Pretty amazing stuff, right? Reading this list of benefits, you might think, “Why the heck isn’t everyone doing this?!” In my experience as a psychologist and meditation advocate, there are three main misconceptions about it that prevent folks from starting a practice. The misconceptions- which I hear frequently- go like this:
1. “I could never meditate: I can’t clear my mind.”
Many folks hold the misconception that meditation means wrestling with the brain in an effort to make it completely thought-free. No wonder they don’t want to give it a try! When someone shares this misconception, I explain that it is not about “mind-clearing,” but rather about simply noticing one’s experience (including thoughts, feelings, and sensations) in the here-and-now without judgment. It is not a process of “pushing thoughts out,” but of simply noticing thoughts and allowing them to pass. It’s about taking a break from the outside world and noticing what’s happening inside. It is through this peaceful, non-judgmental process that stress is relieved and mood is improved.
2. “There’s no way that I could meditate: I can’t sit still.”

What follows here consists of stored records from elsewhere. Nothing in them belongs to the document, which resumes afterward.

(* ===== verification/SyncIndex.v ===== *)
(** * The library index: storing one item

    internal/sync/items.go: an item of the origin with its identifiers,
    versions, parts and streams is written over what is stored. *)

From S2P Require Import Prelude GoStrings GoHttp Playback SyncTables.

Module SyncIndex.
Import SyncTables.

(** ** What the origin sends *)

Record streamJSON := mkStream {
  st_id : option Z; st_type : Z; st_default : bool; st_codec : string; st_profile : string; st_language : string;
  st_languageCode : string; st_channels : option Z; st_bitrate : option Z; st_width : option Z; st_height : option Z;
  st_selected : bool; st_forced : bool
}.
Record partJSON := mkPart {
  pj_id : option Z; pj_key : string; pj_container : string; pj_size : option Z; pj_duration : option Z; pj_streams : list streamJSON
}.
Record mediaJSON := mkMedia {
  mj_id : option Z; mj_container : string; mj_videoCodec : string; mj_videoProfile : string; mj_width : option Z;
  mj_height : option Z; mj_bitrate : option Z; mj_videoResolution : string; mj_dynamicRange : string; mj_audioCodec : string;
  mj_audioChannels : option Z; mj_duration : option Z; mj_parts : list partJSON
}.
Record itemJSON := mkItem {
  RatingKey : string; ItemKey : string; ItemType : string; Title : string; TitleSort : string; OriginalTitle : string;
  Year : option Z; ParentRatingKey : string; GrandparentRatingKey : string; ItemDuration : option Z; Thumb : string; Art : string;
  AddedAt : option Z; UpdatedAt : option Z; Guid : list string; Media : list mediaJSON
}.

Section env.
Context {env : Env}.

(** [mediaIDString], [partIDString] and [streamIDString] *)
Definition idString (id : option Z) : option string := Itoa <$> id.

(** ** Statements *)

Definition item_cols_of (it : itemJSON) : item_cols :=
  mkItemCols (nullIfEmpty (ItemKey it)) (ItemType it) (nullIfEmpty (Title it)) (nullIfEmpty (TitleSort it)) (nullIfEmpty (OriginalTitle it))
    (Year it) (nullIfEmpty (ParentRatingKey it)) (nullIfEmpty (GrandparentRatingKey it)) (ItemDuration it) (nullIfEmpty (Thumb it))
    (nullIfEmpty (Art it)) (AddedAt it) (UpdatedAt it).

(** [INSERT ... ON CONFLICT DO UPDATE], with
    [sweep_gen=COALESCE($18, library_items.sweep_gen)]. *)
Definition upsert_row (key : string * string) (library : nat) (it : itemJSON) (gen : option Z) (t : tables) : option tables :=
  let row := match items t !! key with
             | Some r => mkItemRow library (item_cols_of it) (match gen with Some g => Some g | None => ir_gen r end) (ir_guids r) (ir_variants r)
             | None => mkItemRow library (item_cols_of it) gen ∅ ∅
             end in
  Some (with_items t (<[key := row]> (items t))).

(** A change of the rows of one item, which must exist. *)
Definition on_item (key : string * string) (f : item_row → item_row) (t : tables) : option tables :=
  r ← items t !! key; Some (with_items t (<[key := f r]> (items t))).
Definition set_guids (g : gmap string (option string * option string)) (r : item_row) : item_row :=
  mkItemRow (ir_library r) (ir_cols r) (ir_gen r) g (ir_variants r).
Definition set_variants (v : gmap nat variant_row) (r : item_row) : item_row :=
  mkItemRow (ir_library r) (ir_cols r) (ir_gen r) (ir_guids r) v.

Definition splitGUID (g : string) : string * string :=
  match Index g "://" with Some i => (stake i g, sdrop (i + 3) g) | None => ("", g) end.
Definition guid_cols (g : string) : option string * option string :=
  let '(p, i) := splitGUID g in (nullIfEmpty p, nullIfEmpty i).
Definition insert_guid (g : string) (r : item_row) : item_row :=
  match ir_guids r !! g with Some _ => r | None => set_guids (<[g := guid_cols g]> (ir_guids r)) r end.
Definition prune_guids (l : list string) (r : item_row) : item_row := set_guids (filter (λ e, e.1 ∈ l) (ir_guids r)) r.

Definition media_cols_of (m : mediaJSON) : media_cols :=
  mkMediaCols (idString (mj_id m)) (nullIfEmpty (mj_container m)) (nullIfEmpty (mj_videoCodec m)) (nullIfEmpty (mj_videoProfile m))
    (mj_width m) (mj_height m) (mj_bitrate m) (nullIfEmpty (mj_videoResolution m))
    (Playback.NormalizeDynamicRange (mj_dynamicRange m) "" (mj_videoCodec m) (mj_videoProfile m))
    (nullIfEmpty (mj_audioCodec m)) (mj_audioChannels m) (mj_duration m).
Definition parts_of (r : item_row) (idx : nat) : gmap nat part_row :=
  match ir_variants r !! idx with Some v => vr_parts v | None => ∅ end.
Definition upsert_variant (idx : nat) (m : mediaJSON) (r : item_row) : item_row :=
  set_variants (<[idx := mkVariantRow (media_cols_of m) (parts_of r idx)]> (ir_variants r)) r.
Definition on_variant (idx : nat) (f : gmap nat part_row → gmap nat part_row) (r : item_row) : item_row :=
  set_variants (alter (λ v, mkVariantRow (vr_cols v) (f (vr_parts v))) idx (ir_variants r)) r.

Definition part_cols_of (plex : string) (p : partJSON) : part_cols :=
  mkPartCols plex (nullIfEmpty (pj_key p)) (nullIfEmpty (pj_container p)) (pj_size p) (pj_duration p).
Definition put_part (pidx : nat) (c : part_cols) (parts : gmap nat part_row) : gmap nat part_row :=
  <[pidx := mkPartRow c (match parts !! pidx with Some p => pr_streams p | None => [] end)]> parts.
Definition set_streams (pidx : nat) (f : list stream_row → list stream_row) (parts : gmap nat part_row) : gmap nat part_row :=
  alter (λ p, mkPartRow (pr_cols p) (f (pr_streams p))) pidx parts.
Definition prune_parts (seen : list nat) (parts : gmap nat part_row) : gmap nat part_row := filter (λ e, e.1 ∈ seen) parts.
Definition prune_variants (seen : list nat) (r : item_row) : item_row := set_variants (filter (λ e, e.1 ∈ seen) (ir_variants r)) r.

(** The unique index on [plex_part_id]: the places that hold an
    identifier. *)
Definition places (t : tables) (plex : string) : list ((string * string) * nat * nat) :=
  map_to_list (items t) ≫= λ '(k, r), map_to_list (ir_variants r) ≫= λ '(i, v),
    map_to_list (vr_parts v) ≫= λ '(j, p), if pc_plex (pr_cols p) =s plex then [(k, i, j)] else [].
Definition upsert_part (key : string * string) (idx pidx : nat) (plex : string) (p : partJSON) (t : tables) : option tables :=
  if forallb (λ x, bool_decide (x = (key, idx, pidx))) (places t plex)
  then on_item key (on_variant idx (put_part pidx (part_cols_of plex p))) t else None.

Definition stream_row_of (s : streamJSON) : stream_row :=
  mkStreamRow (idString (st_id s)) (st_type s) (nullIfEmpty (st_codec s)) (nullIfEmpty (st_profile s)) (nullIfEmpty (st_language s))
    (nullIfEmpty (st_languageCode s)) (st_channels s) (st_bitrate s) (st_width s) (st_height s) (st_selected s) (st_forced s) (st_default s).

(** ** upsertItem *)

Definition upsert_one_part (key : string * string) (idx pidx : nat) (p : partJSON) : M unit :=
  match idString (pj_id p) with
  | None => ret tt
  | Some plex =>
      stmt (upsert_part key idx pidx plex p) >>>
      stmt (on_item key (on_variant idx (set_streams pidx (λ _, [])))) >>>
      each 0 (pj_streams p) (λ _ st, stmt (on_item key (on_variant idx (set_streams pidx (λ l, l ++ [stream_row_of st])))))
  end.

(** The indices of the parts that have an identifier. *)
Fixpoint identified (k : nat) (l : list partJSON) : list nat :=
  match l with
  | [] => []
  | p :: r => match pj_id p with Some _ => k :: identified (S k) r | None => identified (S k) r end
  end.

Definition upsert_one_variant (key : string * string) (idx : nat) (m : mediaJSON) : M unit :=
  stmt (on_item key (upsert_variant idx m)) >>>
  each 0 (mj_parts m) (upsert_one_part key idx) >>>
  stmt (on_item key (on_variant idx (prune_parts (identified 0 (mj_parts m))))).

Definition upsertItem (server : string) (library : nat) (it : itemJSON) (gen : option Z) : M unit :=
  if RatingKey it =s "" then fail "sync: item without ratingKey"
  else
    let key := (server, RatingKey it) in
    stmt (upsert_row key library it gen) >>>
    each 0 (Guid it) (λ _ g, stmt (on_item key (insert_guid g))) >>>
    stmt (on_item key (prune_guids (Guid it))) >>>
    each 0 (Media it) (upsert_one_variant key) >>>
    stmt (on_item key (prune_variants (seq 0 (length (Media it))))).

(** ** What storing an item does *)

Definition row_ok (r : item_row) : Prop := ∀ g c, ir_guids r !! g = Some c → c = guid_cols g.
Definition index_ok (t : tables) : Prop := ∀ k r, items t !! k = Some r → row_ok r.

(** Nothing but the rows of one item changes, and they do not go away. *)
Record frame (key : string * string) (s s' : St) : Prop := mkFrame {
  fr_flushes : flushes s' = flushes s;
  fr_libraries : libraries (db s') = libraries (db s);
  fr_cursors : cursors (db s') = cursors (db s);
  fr_collections : collections (db s') = collections (db s);
  fr_syncs : collection_syncs (db s') = collection_syncs (db s);
  fr_next : next_library (db s') = next_library (db s);
  fr_seq : generation_seq (db s') = generation_seq (db s);
  fr_others : ∀ k, k ≠ key → items (db s') !! k = items (db s) !! k;
  fr_kept : is_Some (items (db s) !! key) → is_Some (items (db s') !! key);
  fr_ok : index_ok (db s) → index_ok (db s');
}.
#[local] Instance frame_preorder key : PreOrder (frame key).
Proof.
  split; [by intros s|]. intros a b c [] []. split; try congruence; try (intros; by auto).
  intros k Hk. rewrite <- fr_others0 by done. by apply fr_others1.
Qed.

Lemma frame_tick key s0 s : frame key s0 s → frame key s0 (tick s).
Proof. by intros []. Qed.

Lemma frame_insert key s0 s r :
  frame key s0 s → row_ok r ∨ ¬ index_ok (db s) → frame key s0 (set_db (tick s) (with_items (db s) (<[key := r]> (items (db s))))).
Proof.
  intros [] Hr. split; cbn; try done.
  - intros k Hk. rewrite lookup_insert_ne by done. by apply fr_others0.
  - intros _. by rewrite lookup_insert_eq.
  - intros H0. specialize (fr_ok0 H0). intros k r'. destruct (decide (key = k)) as [<-|Hk].
    + cbn. rewrite lookup_insert_eq. intros [= <-]. by destruct Hr.
    + cbn. rewrite lookup_insert_ne by done. apply fr_ok0.
Qed.

(** The stored row satisfies [P]. *)
Definition has_row (key : string * string) (s : St) (P : item_row → Prop) : Prop := ∃ r, items (db s) !! key = Some r ∧ P r.

Lemma holds_on_item key s0 s (P P' : item_row → Prop) f :
  index_ok (db s0) → frame key s0 s → has_row key s P → (∀ r, row_ok r → P r → row_ok (f r) ∧ P' (f r)) →
  holds (stmt (on_item key f)) s (λ s' _, frame key s0 s' ∧ has_row key s' P') (λ s', frame key s0 s').
Proof.
  intros H0 Hf (r & Hr & HP) Hstep. assert (Hok : row_ok r) by (by eapply (fr_ok _ _ _ Hf)).
  destruct (Hstep r Hok HP) as [Hok' HP']. apply holds_stmt; [|by apply frame_tick].
  intros t. unfold on_item. rewrite Hr. cbn [mbind option_bind]. intros [= <-].
  assert (Hfr : frame key s0 (set_db (tick s) (with_items (db s) (<[key := f r]> (items (db s)))))) by (apply frame_insert; [done|by left]).
  split; [|done]. split; [done|]. exists (f r). split; [by cbn; rewrite lookup_insert_eq|done].
Qed.

(** *** Parts and streams *)

Definition stored_part (pj : partJSON) (p : part_row) : Prop :=
  ∃ plex, idString (pj_id pj) = Some plex ∧ p = mkPartRow (part_cols_of plex pj) (stream_row_of <$> pj_streams pj).

(** After the parts before [k] were written. *)
Definition parts_upto (l : list partJSON) (k : nat) (parts : gmap nat part_row) : Prop :=
  ∀ j pj, (j < k)%nat → l !! j = Some pj → pj_id pj ≠ None → ∃ p, parts !! j = Some p ∧ stored_part pj p.

(** The row has variant [idx] with the columns of [m] and parts as [P]
    says, and keeps [R]. *)
Definition variant_is (idx : nat) (c : media_cols) (P : gmap nat part_row → Prop) (R : item_row → Prop) (r : item_row) : Prop :=
  R r ∧ ∃ v, ir_variants r !! idx = Some v ∧ vr_cols v = c ∧ P (vr_parts v).

(** [R] does not look at variant [idx] and at what comes later. *)
Definition local_to (idx : nat) (R : item_row → Prop) : Prop :=
  ∀ r v, R r → R (set_variants (<[idx := v]> (ir_variants r)) r).

Lemma alter_as_insert {V} (f : V → V) (m : gmap nat V) k v : m !! k = Some v → alter f k m = <[k := f v]> m.
Proof.
  intros E. apply map_eq. intros i. destruct (decide (k = i)) as [<-|Hi].
  - rewrite lookup_alter_eq, E, lookup_insert_eq. done.
  - by rewrite lookup_alter_ne, lookup_insert_ne.
Qed.

Lemma on_variant_step idx c (P P' : gmap nat part_row → Prop) R f r :
  local_to idx R → (∀ parts, P parts → P' (f parts)) → row_ok r → variant_is idx c P R r →
  row_ok (on_variant idx f r) ∧ variant_is idx c P' R (on_variant idx f r).
Proof.
  intros HR Hf Hok (Hr & v & Hv & Hc & HP). split; [done|]. unfold on_variant. rewrite (alter_as_insert _ _ _ _ Hv).
  split; [by apply HR|]. eexists. split; [cbn; by rewrite lookup_insert_eq|]. cbn. split; [done|]. by apply Hf.
Qed.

Many folks also hold the mistaken assumption that meditation must mean sitting perfectly still, cross-legged, on a cushion, in a quiet space, with incense burning and a statue of the Buddha overseeing the process. While this would be wonderful, it is not necessary! Meditation absolutely does not have to involve sitting still. Walking meditation is a wonderful way to non-judgmentally experience the here-and-now (thoughts, feelings, and sensations) while in motion. If you are concerned about the “sitting still factor,” I encourage you to try a walking meditation, running meditation, weight-training meditation, or general work-out meditation. There are many apps and digital downloads available to guide you through the process. I’d be honored if you tried my apps or album, which include a walking meditation as well as a progressive muscle relaxation exercise.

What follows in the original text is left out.